The program, developed in partnership with KAUST, brings together speakers from 16 institutions and focuses on four key areas: AI and society, AI and sciences, AI development, and regional initiatives.

“These themes align with the scientific priorities and research excellence pillars of KAUST as well as the needs of regional industries seeking to deploy AI safely and effectively,” said Bernard Ghanem, professor of electrical and computer engineering and computer science at KAUST and director of the Center of Excellence in Generative AI.

The program will also highlight efficiency in AI systems, with the overall goal of equipping “participants with the conceptual and practical understanding needed to contribute meaningfully to next-generation AI research and development,” he told Arab News.
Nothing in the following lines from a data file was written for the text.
(** Adding again entries the list already has changes nothing. *)
Lemma new_Set_app_absorb l m :
  distinct l = true ->
  Forall (fun x => is_container x = false) l ->
  (forall x, In x m -> In x l) ->
  new_Set (l ++ m) = l.
Proof.
  intros Hd Hprim Hsub. unfold new_Set. rewrite fold_left_app.
  fold (new_Set l). rewrite (new_Set_distinct l Hd).
  apply fold_set_add_absorb. intros x Hx. apply In_set_has; [|by apply Hsub].
  rewrite List.Forall_forall in Hprim. apply Hprim, Hsub, Hx.
Qed.

Lemma filter_none {A} (g : A -> bool) (xs : list A) :
  (forall a, In a xs -> g a = false) -> List.filter g xs = [].
Proof.
  induction xs as [|b r IH]; intros H; simpl; [reflexivity|].
  rewrite (H b (or_introl eq_refl)). apply IH. intros a Ha. apply H. by right.
Qed.

(** Every entry of a list of primitives is in the set built from it. *)
Lemma none_missing l l' :
  Forall (fun x => is_container x = false) l ->
  (forall x, In x l -> In x l') ->
  List.filter (fun x => negb (set_has (new_Set l') x)) l = [].
Proof.
  intros Hprim Hsub. apply filter_none. intros x Hx. apply negb_false_iff.
  rewrite List.Forall_forall in Hprim. apply In_set_has; [by apply Hprim|].
  apply In_new_Set, Hsub, Hx.
Qed.

End Sets.

(** ** Merging a document with itself *)

Section SelfMerge.
Variables (st : PreludeState) (now : string).

Lemma replace_prop_same {A} (key : string) (x : A) (ps : list (string * A)) :
  lookup_prop key ps = Some x -> replace_prop key x ps = ps.
Proof.
  induction ps as [|[k' y] r IH]; simpl; [reflexivity|].
  destruct (String.eqb key k') eqn:E.
  - by intros [= ->].
  - intros H. by rewrite IH.
Qed.

(** Storing what is already there. *)
Lemma set_same ps key x :
  lookup_prop key ps = Some x -> set (VObj ps) key x = Ok (VObj ps).
Proof.
  intros H. simpl. unfold assign, has_own. rewrite H. simpl.
  by rewrite replace_prop_same.
Qed.

Lemma lookup_of_get_opt ps key x :
  get_opt (VObj ps) key = x -> is_undefined x = false -> lookup_prop key ps = Some x.
Proof. simpl. destruct (lookup_prop key ps); simpl; intros <-; [done|discriminate]. Qed.

Lemma same_json_refl (x : value) : same_json x x = true.
Proof. unfold same_json. by apply bool_decide_eq_true. Qed.

(** *** The project *)

Lemma plain_key_path (q : string) (o : value) :
  plain_key q = true -> getNestedValue o q = get_opt o q /\ index_of_key q = None.
Proof.
  unfold plain_key. intros H. apply andb_prop in H as [Hk Hi].
  apply bool_decide_eq_true in Hk. apply bool_decide_eq_true in Hi.
  unfold getNestedValue. rewrite Hk. by split.
Qed.

Lemma manual_step_same ps (q : string) (shared : list string) :
  plain_key q = true ->
  exists shared',
    manual_step (VObj ps)
      {| ml_merged := VObj ps; ml_inferred := VObj ps;
         ml_shared := shared; ml_changes := [] |} q
    = Ok {| ml_merged := VObj ps; ml_inferred := VObj ps;
            ml_shared := shared'; ml_changes := [] |}.
Proof.
  intros Hq.
  pose proof Hq as Hq'. unfold plain_key in Hq'. apply andb_prop in Hq' as [Hk _].
  apply bool_decide_eq_true in Hk.
  destruct (plain_key_path q (VObj ps) Hq) as [Hget Hidx].
  unfold manual_step. cbn [ml_merged ml_inferred ml_shared ml_changes].
  rewrite Hget. destruct (is_undefined (get_opt (VObj ps) q)) eqn:Hu.
  - by eexists.
  - unfold setNestedValue. rewrite Hk. cbn [removelast List.last set_path].
    rewrite (set_same ps q _ (lookup_of_get_opt ps q _ eq_refl Hu)).
    cbn [mret outcome_ret mbind outcome_bind length hd].
    rewrite same_json_refl. by eexists.
Qed.

Lemma foldM_manual_self ps (l : list string) : forall shared : list string,
  forallb plain_key l = true ->
  exists shared',
    foldM (manual_step (VObj ps)) l
      {| ml_merged := VObj ps; ml_inferred := VObj ps;
         ml_shared := shared; ml_changes := [] |}
    = Ok {| ml_merged := VObj ps; ml_inferred := VObj ps;
            ml_shared := shared'; ml_changes := [] |}.
Proof.
  induction l as [|q l IH]; intros shared Hl; cbn [foldM]; [by eexists|].
  simpl in Hl. apply andb_prop in Hl as [Hq Hl].
  destruct (manual_step_same ps q shared Hq) as [shared1 ->].
  cbn [mbind outcome_bind]. by apply IH.
Qed.

Lemma foldM_preserve_self ps (l : list string) (r : MergeResult) :
  foldM (preserve_step (VObj ps) (VObj ps)) l r = Ok r.
Proof.
  induction l as [|fld l IH]; cbn [foldM]; [reflexivity|].
  assert (preserve_step (VObj ps) (VObj ps) r fld = Ok r) as ->; [|exact IH].
  unfold preserve_step. cbn [get mbind outcome_bind].
  rewrite same_json_refl. cbn [negb]. by rewrite !andb_false_r.
Qed.

Lemma foldM_inferred_self (manualFields : list string) ps (l : list string)
    (cs : list MergeChange) :
  foldM (inferred_step manualFields (VObj ps) (VObj ps)) l cs = Ok cs.
Proof.
  induction l as [|key l IH]; cbn [foldM]; [reflexivity|].
  assert (inferred_step manualFields (VObj ps) (VObj ps) cs key = Ok cs) as ->;
    [|exact IH].
  unfold inferred_step. destruct (_ || _); [reflexivity|].
  cbn [get mbind outcome_bind]. by rewrite same_json_refl.
Qed.

Lemma mergeProject_self ps :
  forallb plain_key (getManualFields st "project.json") = true ->
  exists D',
    set (VObj ps) "updatedAt" (VStr now) = Ok D'
    /\ mergeProject st now (VObj ps) (VObj ps)
       = Ok ({| merged := D'; changes := [] |}, VObj ps).
Proof.
  intros Hplain.
  destruct (set_object_plain ps "updatedAt" (VStr now) eq_refl) as (D' & HD' & _).
  exists D'. split; [exact HD'|]. unfold mergeProject. cbn [spread].
  destruct (foldM_manual_self ps _ (map fst ps) Hplain) as [shared' ->].
  cbn [mbind outcome_bind ml_merged ml_inferred ml_changes].
  rewrite foldM_preserve_self. cbn [mbind outcome_bind keys merged changes].
  rewrite foldM_inferred_self. cbn [mbind outcome_bind].
  rewrite HD'. reflexivity.
Qed.

(** *** The stack *)

Lemma iterate_optional_primitives (x : value) :
  optional_primitives x = true ->
  exists l, iterate (or_else x (VArr [])) = Ok l
    /\ Forall (fun y => is_container y = false) l.
Proof.
  destruct x; simpl; try discriminate; intros H.
  - exists []. by split.
  - exists elems. split; [reflexivity|]. apply List.Forall_forall. intros y Hy.
    rewrite forallb_forall in H. apply negb_true_iff. by apply H.
Qed.

Lemma stack_deps_primitives ps :
  forallb (fun n => optional_primitives (get_opt (VObj ps) n)) stack_lists = true ->
  exists l, stack_deps (VObj ps) = Ok l
    /\ Forall (fun y => is_container y = false) l.
Proof.
  unfold stack_lists. cbn [forallb]. intros H.
  repeat (apply andb_prop in H as [? H]).
  unfold stack_deps. cbn [get mbind outcome_bind].
  repeat match goal with
  | Hx : optional_primitives ?x = true |- _ =>
      apply iterate_optional_primitives in Hx as (? & Hx & ?); rewrite Hx; clear Hx;
      cbn [get mbind outcome_bind]
  end.
  eexists. split; [reflexivity|]. rewrite !Forall_app. auto.
Qed.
For KAUST, hosting the MenaML Winter School aligns with Saudi Arabia’s ambition to become a global hub for AI research under Vision 2030.

By attracting top researchers, industry partners, and young talent to the Kingdom, it helps cement the Kingdom’s position as a center for AI excellence, Ghanem said.

It also aligns closely with Vision 2030’s “goals of building human capital, fostering innovation, and developing a knowledge-based economy” and “contributes to the long-term development of a world-leading AI ecosystem in Saudi Arabia,” he added.

Although the program accepts students from around the world, participants must demonstrate a connection to the MENA region, Abi Raad said.

The goal is to build bridges between those who may have left the region and those who remain, enabling them to start conversations and collaborate, she added.

A certain percentage of spots is reserved for participants from the host country, while a small percentage is allocated to fully international students with no regional ties, with the objective of offering them a glimpse into the regional AI ecosystem.

Looking ahead, MenaML envisions growing from an annual event into a sustainable, central pillar of the regional AI ecosystem, inspired by the growth trajectory of global movements like TED or the Deep Learning Indaba, a sister organization supporting AI research and education in Africa.

Boshmaf said MenaML’s long-term ambition is to evolve beyond its flagship event into a broader movement, anchored by local MenaMLx chapters across the region.

Over time, the initiative aims to play a central role in strengthening the regional AI ecosystem by working with governments and the private sector to support workforce development, AI governance and safety education, and collaborative research, while raising the region’s global visibility through its talent network and international partnerships.

He added: “If TED is the global stage for ‘ideas worth spreading,’ MenaML is to be the regional stage for ‘AI ideas worth building.’”

The MenaML Winter School will run from Jan. 24 to 29 at KAUST in Saudi Arabia.